Sa valeur avait été initialement fixée à 60 dollars, soit la valeur du baril de brut vénézuélien en 2018. Mais, dès le début des retards dus à des problèmes de blockchain - la technologie qui permet des transactions directes à partir d'un registre décentralisé - ont semé le doute.
"Il n'y a pas de confiance dans le Petro, parce qu'il n'y a pas de confiance dans l'émetteur" (l'Etat vénézuélien), expliquait alors à l'AFP l'économiste Henkel Garcia, directeur du cabinet Albus Data.
Cryptomonnaies
Le pouvoir avait parié sur les cryptomonnaies en raison de l'embargo et de l'inflation mais également car l'usage des crypto-monnaies était élevée dans le pays bien avant la création du Petro.
Les crypto-actifs (Bitcoin notamment) étaient considérés comme un refuge contre l'inflation. Selon une enquête présentée à la Conférence des Nations unies sur le commerce et le développement en 2022, 10,3% des Vénézuéliens possèdent des cryptomonnaies, contre 8,3% des Américains et 5% des Britanniques.
Par ailleurs, le faible coût de l'électricité --presque gratuite-- avait aussi facilité l'émergence du minage, procédé par lequel de nouvelles unités de cryptomonnaie sont créées grâce à des algorithmes générés par ordinateurs (contre le paiement en cryptomonnaie).
Unité de compte, plutôt que cryptomonnaie
Bien que M. Maduro a initialement qualifié l'initiative de "succès" et que le gouvernement a obligé les banques à présenter leurs comptes en bolivars et en Petro, l'utilisation de ce dernier ne s'est pas étendue et s'est limitée aux transactions avec l'État: paiement des impôts, taxes ou documents.
Dans la pratique, le Petro n'a été qu'une unité de compte, plus qu'une véritable monnaie, dans un pays en proie à l'hyperinflation et la dépréciation constante de la monnaie locale, le Bolivar.
Les prix des amendes routières ou des cartes de séjour étaient, par exemple, fixées en Petro, mais elles se réglaient en bolivar ou en dollar.

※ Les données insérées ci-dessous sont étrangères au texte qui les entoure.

Lemma plain_encs fl l : plain fl -> encs fl l = encs 0 l.
Proof.
  intros (_ & H1 & H2). unfold encs. induction l as [|c l IH]; [done|]. cbn [flat_map]. rewrite IH. f_equal.
  unfold enc. by rewrite (map_entry_flags fl), (map_entry_flags 0), H1, H2.
Qed.

Lemma plain_hex st type :
  plain (flags st) -> type <> P_ZSINIT -> type <> P_ZCRC -> header_is_hex st type = hex_type type.
Proof.
  intros (_ & H1 & H2) Hs Hc. unfold header_is_hex, hex_type. rewrite H1, H2.
  rewrite (proj2 (Z.eqb_neq _ _) Hs), (proj2 (Z.eqb_neq _ _) Hc). cbn [andb orb]. by destruct (_ || _).
Qed.

Lemma plain_frame st type arg :
  plain (flags st) -> type <> P_ZSINIT -> type <> P_ZCRC ->
  header_frame st type arg = hframe (use_crc32 st) type arg.
Proof.
  intros Hp Hs Hc. unfold header_frame, hframe. rewrite plain_hex by done. unfold header_flags.
  rewrite (proj2 (Z.eqb_neq _ _) Hs). cbn [andb]. unfold binary_header. by rewrite !(plain_encs (flags st)).
Qed.

Lemma output_view s b :
  view (s <| output := b |>) = (view s) <| v_out := ob_bytes b |> <| v_room := ob_max b |>.
Proof. reflexivity. Qed.

Definition announced_as (u : bool) (type : Z) (p : zmodem_packet) : zmodem_packet :=
  p <| ptype := type |> <| pkt_crc32 := hcrc u type |> <| data_n := 0 |>.
(* ===== verification/ZmodemReceiver.v ===== *)
(** The Zmodem receiver, one call of [zmodem] at a time, in a transfer without
    trouble. *)

From Stdlib Require Import ZArith Lia List Bool.
From stdpp Require Import base list numbers gmap strings.
From S2P Require Import Prelude Crc Stdio Protocols Zmodem ZmodemCodec ZmodemHeader ZmodemParse ZmodemData ZmodemMachine ZmodemView.
Import Zmodem ZMachine.

(** ** One turn *)

(** The turn of the receiver in the state [x]. *)
Lemma step_receive_part x k n input v (Q : unit -> zview -> Prop) :
  v_state v = x -> Z.of_nat (length (v_in v)) + Z.of_nat k = ZMODEM_MAX_BLOCK_SIZE -> (0 < n)%nat ->
  step (receive_switch x) (v <| v_in := v_in v ++ take k input |>)
    (fun done v' => if done : bool then Q tt v' else step (receive_loop (pred n) (drop k input)) v' Q) ->
  step (receive_loop n input) v Q.
Proof.
  intros Hx Hl Hn H. destruct n as [|n]; [lia|]. apply (step_receive_turn k); [done|].
  unfold receive_state. apply step_bind, step_gets. intros s _ V.
  by rewrite (eq_trans (f_equal v_state V) Hx : state (status s) = x).
Qed.

Lemma step_receive_at x n input v (Q : unit -> zview -> Prop) :
  v_state v = x -> Z.of_nat (length (v_in v)) + Z.of_nat (length input) <= ZMODEM_MAX_BLOCK_SIZE -> (0 < n)%nat ->
  step (receive_switch x) (v <| v_in := v_in v ++ input |>)
    (fun done v' => if done : bool then Q tt v' else step (receive_loop (pred n) []) v' Q) ->
  step (receive_loop n input) v Q.
Proof.
  intros Hx Hl Hn H. apply (step_receive_part x (Z.to_nat (ZMODEM_MAX_BLOCK_SIZE - Z.of_nat (length (v_in v))))); [done|lia|done|].
  by rewrite take_ge, drop_ge by lia.
Qed.
(* ===== verification/ZmodemSession.v ===== *)
(** Two Zmodem machines on one line: a batch of files arrives. *)

From Stdlib Require Import ZArith Lia List Bool.
From stdpp Require Import base list numbers gmap strings.
From S2P Require Import Prelude Crc Stdio Protocols Zmodem ZmodemCodec ZmodemHeader ZmodemParse ZmodemData ZmodemMachine ZmodemView ZmodemReceiver ZmodemSender.
Import Zmodem ZMachine.

(** ** The line *)

(** Rounds of the two machines on a line that loses nothing: the receiver gets the
    [flight], the sender what the receiver wrote; the result is the new flight. *)
Fixpoint exchange (rounds : nat) (m : Z) (r s : zmodem_state) (flight : list Z) :
    outcome (zmodem_state * zmodem_state * list Z) :=
  match rounds with
  | O => Done (r, s, flight)
  | S rounds =>
    match zmodem flight (empty_outbuf m) r with
    | Done (_, r) =>
      match zmodem (ob_bytes (output r)) (empty_outbuf m) s with
      | Done (_, s) => exchange rounds m r s (ob_bytes (output s))
      | Fault w => Fault w
      | Diverge => Diverge
      end
    | Fault w => Fault w
    | Diverge => Diverge
    end
  end.

(** A whole session: both sides are started, then [rounds] rounds. *)
Definition session (rounds : nat) (m : Z) (flavor : ZMODEM_FLAVOR) (path : cstring) (files : list file_info)
    (cr cs : common) : outcome (zmodem_state * zmodem_state * list Z) :=
  match zmodem_start None path false flavor (statics cr m) with
  | Done (_, r) =>
    match zmodem_start (Some files) [] true flavor (statics cs m) with
    | Done (_, s) => exchange rounds m r s []
    | Fault w => Fault w
    | Diverge => Diverge
    end
  | Fault w => Fault w
  | Diverge => Diverge
  end.

(** ** Reaching an end *)

Section line.
Context (m : Z) (final : zview -> zview -> list Z -> Prop).

(** From these views the exchange gets to [final]. *)
Definition meets (vr vs : zview) (flight : list Z) : Prop :=
  forall r s, base r -> base s -> view r = vr -> view s = vs ->
    exists n r' s' flight', exchange n m r s flight = Done (r', s', flight') /\ base r' /\ base s' /\
      final (view r') (view s') flight'.

Lemma meets_now vr vs flight : final vr vs flight -> meets vr vs flight.
Proof. intros H r s Br Bs <- <-. by exists 0%nat, r, s, flight. Qed.

Lemma meets_round vr vs flight :
  step (zmodem flight (empty_outbuf m)) vr (fun _ vr' =>
    step (zmodem (v_out vr') (empty_outbuf m)) vs (fun _ vs' => meets vr' vs' (v_out vs'))) ->
  meets vr vs flight.
Proof.
  intros H r s Br Bs Vr Vs. specialize (H r Br Vr). unfold wp in H.
  destruct (zmodem flight (empty_outbuf m) r) as [[[] r1]| |] eqn:Er; [|done..]. destruct H as [Br1 H].
  specialize (H s Bs Vs). unfold wp in H. change (v_out (view r1)) with (ob_bytes (output r1)) in H.
  destruct (zmodem (ob_bytes (output r1)) (empty_outbuf m) s) as [[[] s1]| |] eqn:Es; [|done..]. destruct H as [Bs1 H].
  destruct (H r1 s1 Br1 Bs1 eq_refl eq_refl) as (n & r' & s' & fl & He & H').
  exists (S n), r', s', fl. split; [|exact H']. cbn [exchange]. by rewrite Er, Es.
Qed.

End line.

(** ** One file *)

(** The blocks sent since the start of the session decide when ZCRCQ falls due: a
    file whose last block is full and falls on it stalls. *)
Definition stalls_at (before size : Z) : bool :=
  (0 <? size) && (size mod 1024 =? 0) && ((before + size / 1024) mod 32 =? 0).

Section one_file.
Context (m : Z) (final : zview -> zview -> list Z -> Prop).
Context (u : bool) (src name : cstring) (D : list Z) (l : list file_info) (i : nat) (path full : cstring) (d ds : disk).
Hypothesis (Hm : 2100 <= m) (HD : bytes D) (Hsize : Z.of_nat (length D) < 2 ^ 31) (Hroom : Z.of_nat (length D) <= d_space d).

Definition count_at (b : Z) : Z := 32 - b mod 32.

M. Maduro est allé jusqu'à annoncer l'"arrimage" des salaires à la crypto-monnaie d'Etat, mais cette mesure n'a jamais vu le jour dans ce pays où le salaire minimum dépasse à peine l'équivalent de 3 dollars par mois.
- Corruption et disparition discrète
"Le Petro (PTR) est officiellement mort", a posté mercredi sur le réseau social X la plateforme privée de cryptoactifs CryptoLand Venezuela.
"Le conseil de restructuration de Sunacrip (la superintendance nationale des cryptoactifs) a décidé de fermer définitivement le peu qui restait de cet écosystème", commente CryptoLand.
Le Petro a été au centre du scandale de corruption qui a ébranlé le pays en mai 2023. La presse a évoqué le détournement de "milliards de dollars" au sein du géant pétrolier public Petroleos de Venezuela (PDVSA) notamment avec l'utilisation voire la manipulation de Petro. Des fonctionnaires de la Sunacrip étaient impliqués.
L'affaire a conduit à la démission du ministre du Pétrole Tareck El Aissami, considéré alors comme un pilier du pouvoir et qui a depuis disparu de la vie publique. La Sunacrip, dont le siège est fermé depuis près d'un an, avait elle été placée sous le contrôle d'un conseil de restructuration après l'arrestation de son directeur, Joselit Ramirez, et du chef des opérations de minage numérique, Rajiv Mosqueda.
Sans donner d'explication, le pouvoir vénézuélien a peu à peu cessé de faire référence au Petro qui a disparu des interventions et des récurrents discours du président Maduro.